Extended Data Fig. 10 |. Organization of enhancer-gene co-transcription networks.

a, Distance between correlated and non-correlated SE-gene pairs within 2.5 Mb of each other. b, Co-transcription network of functionally related genes clustered together on the same chromosome shown as examples. Red edges between the enhancer-gene pairs indicate rho > 0.15, and rho > 0.1 and < 0.15 are shown in gray. c, Co-transcription between the Sox2 gene and its distal enhancer (left), and the Nanog gene and its three enhancers (right).
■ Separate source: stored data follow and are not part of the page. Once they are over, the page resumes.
(* ===== verification/BioCache.v ===== *)
(** * The list of buffers

    The buffers that [prev] and [next] link form a list in the order of last
    use.  [chain] relates the pointers to the list; the pointer manipulations
    of bio.c are shown to be what they should be on the list: walking it in
    both directions, unlinking and inserting at the front.  The
    second part is the class [BufferCache], which the linked buffers implement. *)

From stdpp Require Import base numbers list gmap strings.
From Stdlib Require Import ZArith Lia.
From S2P Require Import Prelude Blocks Monad Bio.
Open Scope Z_scope.

(** ** Chains of pointers *)

(** From [x] along [nx] through [l] to [e], and back along [pv]. *)
Fixpoint chain (nx pv : Z -> Z) (x : Z) (l : list Z) (e : Z) : Prop :=
  match l with
  | [] => nx x = e /\ pv e = x
  | y :: l => nx x = y /\ pv y = x /\ chain nx pv y l e
  end.

Lemma chain_app nx pv x l1 y l2 e : chain nx pv x (l1 ++ y :: l2) e <-> chain nx pv x l1 y /\ chain nx pv y l2 e.
Proof. revert x. induction l1 as [|z l1 IH]; intros x; simpl; [tauto|]. rewrite IH. tauto. Qed.

Lemma chain_ext nx pv nx' pv' x l e : (forall z, z = x \/ z ∈ l -> nx' z = nx z) ->
  (forall z, z ∈ l \/ z = e -> pv' z = pv z) -> chain nx pv x l e -> chain nx' pv' x l e.
Proof.
  revert x. induction l as [|y l IH]; intros x Hn Hp; simpl.
  - intros [H1 H2]. rewrite Hn, Hp by auto. done.
  - intros (H1 & H2 & H3). rewrite Hn, Hp by set_solver. split_and!; [done|done|].
    apply IH; [| |done]; intros z Hz; [apply Hn|apply Hp]; set_solver.
Qed.

(** Assignment to one pointer. *)
Definition fupd (f : Z -> Z) (a v : Z) : Z -> Z := fun x => if decide (x = a) then v else f x.
Lemma fupd_eq f a v : fupd f a v a = v.
Proof. unfold fupd. by rewrite decide_True. Qed.
Lemma fupd_ne f a v x : x <> a -> fupd f a v x = f x.
Proof. intros Hx. unfold fupd. by rewrite decide_False. Qed.

Lemma chain_unlink nx pv x b l1 l2 e : NoDup (l1 ++ b :: l2) ->
  (forall z, z ∈ l1 ++ b :: l2 -> z <> x /\ z <> e) ->
  chain nx pv x (l1 ++ b :: l2) e -> chain (fupd nx (pv b) (nx b)) (fupd pv (nx b) (pv b)) x (l1 ++ l2) e.
Proof.
  revert x. induction l1 as [|z l1 IH]; intros x Hnd Hne; simpl.
  - intros (H1 & -> & Hc). simpl in Hnd. apply NoDup_cons in Hnd as [Hb Hnd]. destruct l2 as [|y l2]; simpl in Hc |- *.
    + destruct Hc as [-> _]. by rewrite !fupd_eq.
    + destruct Hc as (-> & _ & Hc). rewrite !fupd_eq. split_and!; [done|done|].
      eapply chain_ext; [| |exact Hc]; intros w Hw; apply fupd_ne; apply NoDup_cons in Hnd as [Hy _].
      * destruct Hw as [-> |Hw]; apply Hne; set_solver.
      * destruct Hw as [Hw| ->]; [set_solver|]. apply not_eq_sym, (Hne y). set_solver.
  - intros (H1 & H2 & Hc). simpl in Hnd. apply NoDup_cons in Hnd as [Hz Hnd].
    apply chain_app in Hc as [Hc1 Hc2].
    assert (Hp : pv b <> x).
    { destruct (exists_last (l := z :: l1) ltac:(done)) as (l' & p & Hl).
      assert (pv b = p /\ p ∈ z :: l1) as [-> Hpl].
      { clear -Hc1 Hl H1. rewrite Hl. split; [|set_solver]. destruct l' as [|? l']; simpl in Hl.
        - injection Hl as -> ->. simpl in Hc1. apply Hc1.
        - injection Hl as -> ->. apply chain_app in Hc1 as [_ Hc1]. apply Hc1. }
      apply (Hne p). set_solver. }
    assert (Hn : nx b <> z).
    { destruct l2 as [|y l2]; simpl in Hc2; destruct Hc2 as [-> _]; [apply not_eq_sym, (Hne z)|]; set_solver. }
    rewrite fupd_ne, fupd_ne by done. split_and!; [done|done|].
    apply IH; [done| |by apply chain_app]. intros w Hw. split; [|apply Hne; set_solver]. set_solver.
Qed.

Lemma chain_push nx pv b l e : NoDup l -> b ∉ l -> b <> e -> e ∉ l -> chain nx pv e l e ->
  chain (fupd (fupd nx b (nx e)) e b) (fupd (fupd pv b e) (nx e) b) e (b :: l) e.
Proof.
  intros Hnd Hb Hbe He Hc. simpl. rewrite fupd_eq.
  assert (Hfirst : nx e <> b /\ (nx e = e -> l = [])).
  { destruct l as [|y l]; simpl in Hc; destruct Hc as [-> _]; [done|]. split; [set_solver|]. intros ->. set_solver. }
  destruct Hfirst as [Hf1 Hf2]. rewrite (fupd_ne _ (nx e)), fupd_eq by done. split_and!; [done|done|].
  destruct l as [|y l]; simpl in Hc |- *.
  - destruct Hc as [H1 H2]. rewrite H1. rewrite fupd_ne, !fupd_eq by done. done.
  - destruct Hc as (H1 & H2 & Hc). rewrite H1 in *. rewrite fupd_ne, !fupd_eq by done. split_and!; [done|done|].
    apply NoDup_cons in Hnd as [Hy Hnd].
    eapply chain_ext; [| |exact Hc]; intros w Hw.
    + rewrite !fupd_ne; [done|set_solver|set_solver].
    + rewrite !fupd_ne; [done|set_solver|]. destruct Hw as [Hw| ->]; [set_solver|]. set_solver.
Qed.

(** ** Buffers in the state *)

Definition bufm (m : gmap Z buf) (b : Z) : buf := default zero_buf (m !! b).
Definition nx (m : gmap Z buf) (b : Z) : Z := b_next (bufm m b).
Definition pv (m : gmap Z buf) (b : Z) : Z := b_prev (bufm m b).

(** All buffers and the head are there. *)
Definition present (m : gmap Z buf) : Prop := forall b, 0 <= b <= NBUF -> is_Some (m !! b).

Lemma bufm_insert m b x c : bufm (<[b := x]> m) c = if decide (c = b) then x else bufm m c.
Proof. unfold bufm. rewrite lookup_insert. destruct (decide (b = c)), (decide (c = b)); congruence || done. Qed.
Lemma present_insert m b x : present m -> present (<[b := x]> m).
Proof. intros Hp c Hc. rewrite lookup_insert_is_Some. destruct (decide (b = c)); auto. Qed.

Definition with_bufs (m : gmap Z buf) (s : bst) : bst := mk_bst m (bs_disk s) (bs_writes s).
Lemma with_bufs_id s : with_bufs (bs_buf s) s = s.
Proof. by destruct s. Qed.

Lemma wp_get b (Q : buf -> bst -> Prop) s : present (bs_buf s) -> 0 <= b <= NBUF ->
  Q (bufm (bs_buf s) b) s -> wp (get_buf b) Q s.
Proof.
  intros Hp Hb HQ. unfold get_buf. wp_steps. destruct (Hp b Hb) as [x Hx]. unfold bufm in HQ. rewrite Hx in HQ |- *.
  by wp_steps.
Qed.
Lemma wp_upd b f (Q : unit -> bst -> Prop) s : present (bs_buf s) -> 0 <= b <= NBUF ->
  Q tt (with_bufs (<[b := f (bufm (bs_buf s) b)]> (bs_buf s)) s) -> wp (upd_buf b f) Q s.
Proof. intros Hp Hb HQ. unfold upd_buf. apply wp_bind, wp_get; [done|done|]. by wp_steps. Qed.

(** The fields other than the pointers. *)
Definition same_info (x y : buf) : Prop :=
  b_valid y = b_valid x /\ b_dev y = b_dev x /\ b_blockno y = b_blockno x /\ b_lock y = b_lock x /\
  b_refcnt y = b_refcnt x /\ b_data y = b_data x.
#[export] Instance same_info_preorder : PreOrder same_info.
Proof. unfold same_info. split; [by intros x|]. intros x y z; naive_solver congruence. Qed.

Record linked (m : gmap Z buf) (l : list Z) : Prop := {
  lk_present : present m;
  lk_nodup : NoDup l;
  lk_range : forall b, b ∈ l -> 0 <= b < NBUF;
  lk_chain : chain (nx m) (pv m) HEAD l HEAD;
}.

Lemma linked_fields m b f l : linked m l -> (forall x, b_next (f x) = b_next x /\ b_prev (f x) = b_prev x) ->
  linked (<[b := f (bufm m b)]> m) l.
Proof.
  intros [Hp Hnd Hr Hc] Hf. constructor; [by apply present_insert|done|done|].
  eapply chain_ext; [| |exact Hc]; intros z _; unfold nx, pv; rewrite bufm_insert; case_decide; subst; by rewrite ?(proj1 (Hf _)), ?(proj2 (Hf _)).
Qed.

Lemma pointer_bounds m l b : linked m l -> b = HEAD \/ b ∈ l -> 0 <= nx m b <= NBUF /\ 0 <= pv m b <= NBUF.
Proof.
  intros [Hp Hnd Hr Hc] Hb. assert (Hall : forall z, z = HEAD \/ z ∈ l -> 0 <= z <= NBUF).
  { intros z [-> |Hz]; [done|]. specialize (Hr z Hz). lia. }
  assert (Hgen : forall x l0, chain (nx m) (pv m) x l0 HEAD -> (forall z, z = x \/ z ∈ l0 -> z = HEAD \/ z ∈ l) ->
    forall z, (z = x \/ z ∈ l0 -> 0 <= nx m z <= NBUF) /\ (z ∈ l0 \/ z = HEAD -> 0 <= pv m z <= NBUF)).
  { intros x l0. revert x. induction l0 as [|y l0 IH]; intros x; simpl.
    - intros [H1 H2] Hin z. split; intros [Hz|Hz]; set_solver.
    - intros (H1 & H2 & H3) Hin z. destruct (IH y H3 ltac:(set_solver) z) as [I1 I2]. split.
      + intros [-> |Hz]; [rewrite H1; apply Hall, Hin; set_solver|]. apply I1. set_solver.
      + intros [Hz|Hz]; [|apply I2; auto]. apply elem_of_cons in Hz as [-> |Hz]; [|apply I2; auto].
        rewrite H2. apply Hall, Hin. auto. }
  destruct (Hgen HEAD l Hc ltac:(done) b) as [I1 I2]. split; [by apply I1|apply I2; tauto].
Qed.

(** Solves equations between fields of buffers in updated maps. *)
Ltac bufs := unfold nx, pv, fupd in *; rewrite ?bufm_insert in *; repeat case_decide; subst; simpl in *; try done; try congruence;
  try (match goal with E : _ = b_next _ |- _ => by rewrite <- E | E : _ = b_prev _ |- _ => by rewrite <- E end).

Lemma push_front_spec b l (Q : unit -> bst -> Prop) s : linked (bs_buf s) l -> 0 <= b < NBUF -> b ∉ l ->
  (forall m, linked m (b :: l) -> (forall c, same_info (bufm (bs_buf s) c) (bufm m c)) -> Q tt (with_bufs m s)) ->
  wp (push_front b) Q s.
Proof.
  intros Hl Hb Hin HQ. pose proof (lk_present _ _ Hl) as Hp. assert (Hbh : b <> HEAD) by (unfold HEAD; lia).
  destruct (pointer_bounds _ _ HEAD Hl (or_introl eq_refl)) as [Hn _].
  assert (HH : 0 <= HEAD <= NBUF) by done. unfold push_front. set (m := bs_buf s) in *.
  apply wp_bind, wp_get; [done|done|]. apply wp_bind, wp_upd; [done|lia|].
  apply wp_bind, wp_upd; [by apply present_insert|lia|]. cbn [with_bufs bs_buf bs_disk bs_writes].
  apply wp_bind, wp_get; [by do 2 apply present_insert|done|]. cbn [with_bufs bs_buf bs_disk bs_writes]. fold m.
  set (m2 := <[b := _]> (<[b := _]> m)). assert (Hm2 : b_next (bufm m2 HEAD) = nx m HEAD) by (unfold m2; bufs).
  rewrite Hm2. assert (Hp2 : present m2) by (unfold m2; by do 2 apply present_insert).
  apply wp_bind, wp_upd; [done|done|]. apply wp_upd; [by apply present_insert|done|]. cbn [with_bufs bs_buf bs_disk bs_writes].
  apply HQ.
  - constructor; [by do 2 apply present_insert|by apply NoDup_cons; split; [|apply Hl]| |].
    { intros c [-> |Hc]%elem_of_cons; [done|by apply (lk_range _ _ Hl)]. }
    eapply chain_ext; [| |apply (chain_push (nx m) (pv m) b l HEAD)].
    + intros z _. unfold m2. fold m. bufs.
    + intros z _. unfold m2. fold m. bufs.
    + apply Hl.
    + done.
    + done.
    + intros Hh%(lk_range _ _ Hl). unfold HEAD in Hh. lia.
    + apply Hl.
  - intros c. unfold m2. fold m. bufs.
Qed.

Lemma unlink_spec b l1 l2 (Q : unit -> bst -> Prop) s : linked (bs_buf s) (l1 ++ b :: l2) ->
  (forall m, linked m (l1 ++ l2) -> (forall c, same_info (bufm (bs_buf s) c) (bufm m c)) -> Q tt (with_bufs m s)) ->
  wp (unlink b) Q s.
Proof.
  intros Hl HQ. pose proof (lk_present _ _ Hl) as Hp.
  assert (Hin : b ∈ l1 ++ b :: l2) by set_solver. pose proof (lk_range _ _ Hl b Hin) as Hb.
  destruct (pointer_bounds _ _ b Hl (or_intror Hin)) as [Hn Hpv]. set (m := bs_buf s) in *.
  unfold unlink. apply wp_bind, wp_get; [done|lia|]. apply wp_bind, wp_upd; [done|done|]. cbn [with_bufs bs_buf bs_disk bs_writes].
  apply wp_bind, wp_get; [by apply present_insert|lia|]. fold m. cbn [with_bufs bs_buf bs_disk bs_writes].
  set (m1 := <[b_next (bufm m b) := _]> m). assert (Hp1 : present m1) by (by apply present_insert).
  assert (Hnn : b_next (bufm m1 b) = nx m b) by (unfold m1; bufs).
  assert (Hloop : nx m b <> b).
  { pose proof (lk_nodup _ _ Hl) as Hnd. pose proof (lk_chain _ _ Hl) as Hc. apply chain_app in Hc as [_ Hc].
    apply NoDup_app in Hnd as (_ & _ & Hnd). apply NoDup_cons in Hnd as [Hnb _].
    destruct l2 as [|y l2]; simpl in Hc; destruct Hc as [-> _]; [unfold HEAD; lia|]. set_solver. }
  assert (Hpp : b_prev (bufm m1 b) = pv m b) by (unfold m1; bufs).
  rewrite Hnn, Hpp. apply wp_upd; [done|done|]. cbn [with_bufs bs_buf bs_disk bs_writes]. apply HQ.
  - destruct Hl as [_ Hnd Hr Hc]. constructor; [by apply present_insert| | |].
    + apply NoDup_app in Hnd as (N1 & N2 & [_ N3]%NoDup_cons). apply NoDup_app. split_and!; [done|set_solver|done].
    + intros c Hc'. apply Hr. set_solver.
    + eapply chain_ext; [| |apply (chain_unlink (nx m) (pv m) HEAD b l1 l2 HEAD); [done| |done]].
      * intros z _. unfold m1. bufs.
      * intros z _. unfold m1. bufs.
      * intros z Hz. specialize (Hr z Hz). unfold HEAD. lia.
  - intros c. unfold m1. bufs.
Qed.

(** ** The loops of [bget] *)

(** The first buffer of [l] that holds the block, and the last unused one. *)
Definition holds (m : gmap Z buf) (dev n b : Z) : bool := (b_dev (bufm m b) =? dev) && (b_blockno (bufm m b) =? n).
Definition cached (m : gmap Z buf) (dev n : Z) (l : list Z) : option Z := find (holds m dev n) l.
Definition unused (m : gmap Z buf) (b : Z) : bool := b_refcnt (bufm m b) =? 0.
Definition recyclable (m : gmap Z buf) (l : list Z) : option Z := find (unused m) (reverse l).

Lemma find_cached_spec fuel x l dev n (Q : option Z -> bst -> Prop) s : present (bs_buf s) ->
  (forall b, b ∈ l -> 0 <= b < NBUF) -> chain (nx (bs_buf s)) (pv (bs_buf s)) x l HEAD -> (length l < fuel)%nat ->
  Q (cached (bs_buf s) dev n l) s -> wp (find_cached fuel (nx (bs_buf s) x) dev n) Q s.
Proof.
  revert x l. induction fuel as [|fuel IH]; intros x l Hp Hr Hc Hf HQ; [lia|]. cbn [find_cached].
  destruct l as [|y l]; simpl in Hc.
  - destruct Hc as [-> _]. rewrite Z.eqb_refl. by wp_steps.
  - destruct Hc as (-> & _ & Hc). pose proof (Hr y ltac:(set_solver)).
    destruct (Z.eqb_spec y HEAD) as [E|_]; [unfold HEAD in E; lia|].
    apply wp_bind, wp_get; [done|lia|]. unfold cached in HQ. simpl in HQ. unfold holds at 1 in HQ.
    destruct ((b_dev (bufm (bs_buf s) y) =? dev) && (b_blockno (bufm (bs_buf s) y) =? n)); [by wp_steps|].
    apply (IH y l); [done|set_solver|done|simpl in Hf; lia|done].
Qed.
Green bars represent the annotated SE regions, and the 5 kb bins in sense and antisense strands are represented in magenta and yellow-green bars.

Supplementary Material

Supplement 1

Table 1. Burst sizes and frequencies of transcribed genes using 5 kb or 10 kb burst windows.

Supplement 2

Table 2. Gene Set Enrichment Analysis of burst size and burst frequency.

Supplement 3

Table 3. Differentially expressed genes among G1/S, S, and G2/M phases of the cellcycle were identified by the “FindAllFeatures” function of Seurat¹ (single-cell analysis package).

Supplement 4

Table 4. Correlated gene-gene pairs.

Supplement 5

Table 5. Non-redundant Gene Ontology terms and the co-transcribed genes that contribute to the GO terms’ enrichment.

Supplement 6

Table 6. Correlated enhancer-gene pairs.

Data availability

Sequencing files for scGRO-seq, inAGTuC, and AGTuC experiments are deposited in NCBI’s Gene Expression Omnibus and are accessible through GEO Series accession number GEO: GSE242176.